(Records drawn from a dataset)
---*---

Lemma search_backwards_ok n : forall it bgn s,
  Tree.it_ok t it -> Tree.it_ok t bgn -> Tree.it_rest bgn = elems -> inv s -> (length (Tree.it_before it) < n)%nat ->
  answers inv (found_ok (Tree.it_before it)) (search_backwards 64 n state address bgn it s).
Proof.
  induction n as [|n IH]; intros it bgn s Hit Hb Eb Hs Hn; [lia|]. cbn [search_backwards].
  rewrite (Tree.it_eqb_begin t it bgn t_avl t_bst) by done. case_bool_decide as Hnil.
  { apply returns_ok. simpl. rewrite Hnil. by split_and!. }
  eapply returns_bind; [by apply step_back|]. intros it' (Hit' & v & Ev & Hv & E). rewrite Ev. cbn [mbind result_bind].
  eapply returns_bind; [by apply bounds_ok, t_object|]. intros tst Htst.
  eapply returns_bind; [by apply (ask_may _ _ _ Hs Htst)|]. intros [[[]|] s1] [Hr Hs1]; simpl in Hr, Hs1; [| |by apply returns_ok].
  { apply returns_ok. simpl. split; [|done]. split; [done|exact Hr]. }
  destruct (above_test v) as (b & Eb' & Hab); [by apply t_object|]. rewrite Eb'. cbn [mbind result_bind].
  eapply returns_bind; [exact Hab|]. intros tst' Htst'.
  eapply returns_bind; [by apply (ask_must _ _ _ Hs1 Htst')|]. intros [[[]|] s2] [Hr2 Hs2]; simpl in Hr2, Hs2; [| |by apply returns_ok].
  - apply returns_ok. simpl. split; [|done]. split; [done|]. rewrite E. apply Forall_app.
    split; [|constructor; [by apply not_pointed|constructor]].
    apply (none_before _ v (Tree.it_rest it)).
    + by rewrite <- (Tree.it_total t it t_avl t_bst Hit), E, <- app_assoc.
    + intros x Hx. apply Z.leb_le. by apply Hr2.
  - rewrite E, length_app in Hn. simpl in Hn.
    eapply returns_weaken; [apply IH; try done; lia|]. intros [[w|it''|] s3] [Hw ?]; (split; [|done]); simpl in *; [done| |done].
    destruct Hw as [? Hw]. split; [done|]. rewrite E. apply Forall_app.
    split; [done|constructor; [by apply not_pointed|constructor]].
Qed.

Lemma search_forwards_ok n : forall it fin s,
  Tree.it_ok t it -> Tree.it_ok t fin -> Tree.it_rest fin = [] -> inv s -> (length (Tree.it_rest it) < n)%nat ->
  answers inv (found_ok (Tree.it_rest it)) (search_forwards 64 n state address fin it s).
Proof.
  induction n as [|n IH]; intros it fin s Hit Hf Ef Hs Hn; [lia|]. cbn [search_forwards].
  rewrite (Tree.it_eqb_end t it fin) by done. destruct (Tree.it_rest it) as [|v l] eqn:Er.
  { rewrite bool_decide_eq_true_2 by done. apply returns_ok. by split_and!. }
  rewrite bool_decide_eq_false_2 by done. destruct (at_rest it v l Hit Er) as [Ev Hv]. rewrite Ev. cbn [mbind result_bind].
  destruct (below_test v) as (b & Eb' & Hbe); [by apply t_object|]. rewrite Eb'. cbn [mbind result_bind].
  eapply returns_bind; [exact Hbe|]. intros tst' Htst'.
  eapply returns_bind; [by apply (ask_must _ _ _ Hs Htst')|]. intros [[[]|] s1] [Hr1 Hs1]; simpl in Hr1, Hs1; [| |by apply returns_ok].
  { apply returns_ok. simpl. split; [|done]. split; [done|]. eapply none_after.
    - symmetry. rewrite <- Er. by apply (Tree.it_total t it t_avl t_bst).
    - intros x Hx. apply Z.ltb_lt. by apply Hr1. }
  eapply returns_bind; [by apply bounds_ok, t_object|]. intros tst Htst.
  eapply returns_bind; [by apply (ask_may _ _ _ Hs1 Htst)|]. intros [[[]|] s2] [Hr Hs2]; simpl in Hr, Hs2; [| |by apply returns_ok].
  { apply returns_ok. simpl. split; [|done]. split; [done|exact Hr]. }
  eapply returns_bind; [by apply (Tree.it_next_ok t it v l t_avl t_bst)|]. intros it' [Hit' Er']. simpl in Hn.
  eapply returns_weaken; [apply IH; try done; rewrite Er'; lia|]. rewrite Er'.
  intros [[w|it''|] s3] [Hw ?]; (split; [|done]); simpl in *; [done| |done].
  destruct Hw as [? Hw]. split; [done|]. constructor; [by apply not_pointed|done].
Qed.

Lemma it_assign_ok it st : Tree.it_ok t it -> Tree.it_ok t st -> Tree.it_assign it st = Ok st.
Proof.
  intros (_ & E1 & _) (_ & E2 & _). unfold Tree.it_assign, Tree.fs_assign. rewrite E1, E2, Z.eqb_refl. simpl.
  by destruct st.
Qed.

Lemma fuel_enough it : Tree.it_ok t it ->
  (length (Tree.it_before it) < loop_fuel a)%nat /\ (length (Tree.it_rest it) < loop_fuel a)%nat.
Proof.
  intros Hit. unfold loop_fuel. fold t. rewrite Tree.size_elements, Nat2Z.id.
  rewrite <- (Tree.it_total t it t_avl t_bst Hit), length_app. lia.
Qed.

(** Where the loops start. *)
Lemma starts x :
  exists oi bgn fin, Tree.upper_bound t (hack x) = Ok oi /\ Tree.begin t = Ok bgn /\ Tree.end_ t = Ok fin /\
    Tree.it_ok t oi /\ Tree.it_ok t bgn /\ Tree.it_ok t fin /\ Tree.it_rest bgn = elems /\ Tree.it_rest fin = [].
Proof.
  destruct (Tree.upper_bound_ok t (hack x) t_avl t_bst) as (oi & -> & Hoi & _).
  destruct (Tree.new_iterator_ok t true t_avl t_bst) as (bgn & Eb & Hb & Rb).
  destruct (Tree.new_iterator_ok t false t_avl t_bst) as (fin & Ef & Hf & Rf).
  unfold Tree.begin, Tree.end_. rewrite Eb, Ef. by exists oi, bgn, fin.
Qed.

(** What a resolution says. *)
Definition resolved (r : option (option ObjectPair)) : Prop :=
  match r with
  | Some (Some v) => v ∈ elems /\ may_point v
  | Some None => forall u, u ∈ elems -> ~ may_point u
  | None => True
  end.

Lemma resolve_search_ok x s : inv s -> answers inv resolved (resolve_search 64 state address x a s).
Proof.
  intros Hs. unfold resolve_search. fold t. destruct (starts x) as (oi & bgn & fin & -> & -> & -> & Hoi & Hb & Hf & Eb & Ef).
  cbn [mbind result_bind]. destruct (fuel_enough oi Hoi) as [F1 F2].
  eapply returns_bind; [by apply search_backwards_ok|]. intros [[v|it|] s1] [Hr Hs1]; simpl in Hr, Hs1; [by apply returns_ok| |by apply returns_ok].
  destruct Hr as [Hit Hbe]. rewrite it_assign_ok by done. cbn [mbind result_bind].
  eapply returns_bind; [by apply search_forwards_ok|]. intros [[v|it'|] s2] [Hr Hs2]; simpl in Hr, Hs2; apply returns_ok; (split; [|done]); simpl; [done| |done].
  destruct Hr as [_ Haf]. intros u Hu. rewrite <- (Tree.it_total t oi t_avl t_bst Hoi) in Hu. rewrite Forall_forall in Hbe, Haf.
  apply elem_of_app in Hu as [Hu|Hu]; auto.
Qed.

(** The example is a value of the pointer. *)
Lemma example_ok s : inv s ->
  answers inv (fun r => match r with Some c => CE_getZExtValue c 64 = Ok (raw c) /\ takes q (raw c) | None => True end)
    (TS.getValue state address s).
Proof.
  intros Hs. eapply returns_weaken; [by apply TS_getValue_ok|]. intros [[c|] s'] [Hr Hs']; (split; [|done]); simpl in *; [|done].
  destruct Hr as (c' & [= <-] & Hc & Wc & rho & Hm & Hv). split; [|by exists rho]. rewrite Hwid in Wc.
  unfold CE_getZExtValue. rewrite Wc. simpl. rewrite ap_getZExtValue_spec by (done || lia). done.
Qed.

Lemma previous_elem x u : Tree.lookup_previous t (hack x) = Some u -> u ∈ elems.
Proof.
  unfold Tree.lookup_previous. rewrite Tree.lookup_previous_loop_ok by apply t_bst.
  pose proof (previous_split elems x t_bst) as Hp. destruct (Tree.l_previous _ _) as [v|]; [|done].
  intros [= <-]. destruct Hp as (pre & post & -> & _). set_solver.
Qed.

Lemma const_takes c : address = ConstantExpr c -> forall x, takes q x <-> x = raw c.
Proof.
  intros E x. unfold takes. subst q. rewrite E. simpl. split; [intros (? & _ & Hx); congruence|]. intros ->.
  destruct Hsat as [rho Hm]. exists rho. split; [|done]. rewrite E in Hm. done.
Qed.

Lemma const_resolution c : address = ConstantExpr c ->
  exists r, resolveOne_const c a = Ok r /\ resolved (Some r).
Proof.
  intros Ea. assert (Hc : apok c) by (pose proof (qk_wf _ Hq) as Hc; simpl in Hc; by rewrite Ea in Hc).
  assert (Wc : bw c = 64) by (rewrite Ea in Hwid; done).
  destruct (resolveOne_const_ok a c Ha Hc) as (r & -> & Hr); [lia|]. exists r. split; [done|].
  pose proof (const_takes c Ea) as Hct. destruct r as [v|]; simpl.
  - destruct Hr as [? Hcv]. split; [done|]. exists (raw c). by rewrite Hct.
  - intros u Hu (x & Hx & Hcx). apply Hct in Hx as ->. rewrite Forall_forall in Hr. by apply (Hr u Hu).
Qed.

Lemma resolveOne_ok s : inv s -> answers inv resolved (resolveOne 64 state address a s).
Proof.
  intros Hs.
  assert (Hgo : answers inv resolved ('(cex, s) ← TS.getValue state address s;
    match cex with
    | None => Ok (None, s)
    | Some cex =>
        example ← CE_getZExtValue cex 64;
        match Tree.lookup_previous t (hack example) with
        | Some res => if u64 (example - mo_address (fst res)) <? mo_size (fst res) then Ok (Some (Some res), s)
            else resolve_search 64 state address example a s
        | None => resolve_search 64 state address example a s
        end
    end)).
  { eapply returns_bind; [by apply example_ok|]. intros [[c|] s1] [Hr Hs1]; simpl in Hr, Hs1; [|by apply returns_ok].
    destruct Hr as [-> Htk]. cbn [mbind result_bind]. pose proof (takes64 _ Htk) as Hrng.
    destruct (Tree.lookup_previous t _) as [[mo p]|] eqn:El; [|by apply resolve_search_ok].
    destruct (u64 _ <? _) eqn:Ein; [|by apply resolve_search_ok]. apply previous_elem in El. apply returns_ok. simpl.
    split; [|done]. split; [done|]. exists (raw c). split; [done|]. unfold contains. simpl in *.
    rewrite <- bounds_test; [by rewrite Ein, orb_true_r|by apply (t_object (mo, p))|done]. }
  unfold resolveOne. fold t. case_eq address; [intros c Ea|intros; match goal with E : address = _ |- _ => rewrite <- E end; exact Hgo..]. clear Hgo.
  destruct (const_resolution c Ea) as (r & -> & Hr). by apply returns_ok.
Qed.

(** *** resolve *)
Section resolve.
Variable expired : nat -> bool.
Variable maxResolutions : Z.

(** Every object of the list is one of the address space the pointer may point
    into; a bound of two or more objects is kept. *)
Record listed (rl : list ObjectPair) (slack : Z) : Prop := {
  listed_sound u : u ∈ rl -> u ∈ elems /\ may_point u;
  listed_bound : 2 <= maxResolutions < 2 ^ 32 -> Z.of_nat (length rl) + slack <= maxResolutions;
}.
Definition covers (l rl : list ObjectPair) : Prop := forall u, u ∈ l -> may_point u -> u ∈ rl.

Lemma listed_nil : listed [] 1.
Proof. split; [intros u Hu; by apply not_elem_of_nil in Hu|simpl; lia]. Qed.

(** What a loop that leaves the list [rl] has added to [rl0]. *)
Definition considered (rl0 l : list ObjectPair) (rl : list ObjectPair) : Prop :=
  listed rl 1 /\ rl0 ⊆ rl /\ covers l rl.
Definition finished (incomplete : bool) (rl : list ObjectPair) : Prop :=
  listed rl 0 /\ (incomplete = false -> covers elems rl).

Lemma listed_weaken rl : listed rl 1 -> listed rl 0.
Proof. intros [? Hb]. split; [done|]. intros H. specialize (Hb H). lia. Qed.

---*---

Whenever the string "covers" shows up in a line above, copy that line.

Response:
Definition covers (l rl : list ObjectPair) : Prop := forall u, u ∈ l -> may_point u -> u ∈ rl.
  listed rl 1 /\ rl0 ⊆ rl /\ covers l rl.
  listed rl 0 /\ (incomplete = false -> covers elems rl).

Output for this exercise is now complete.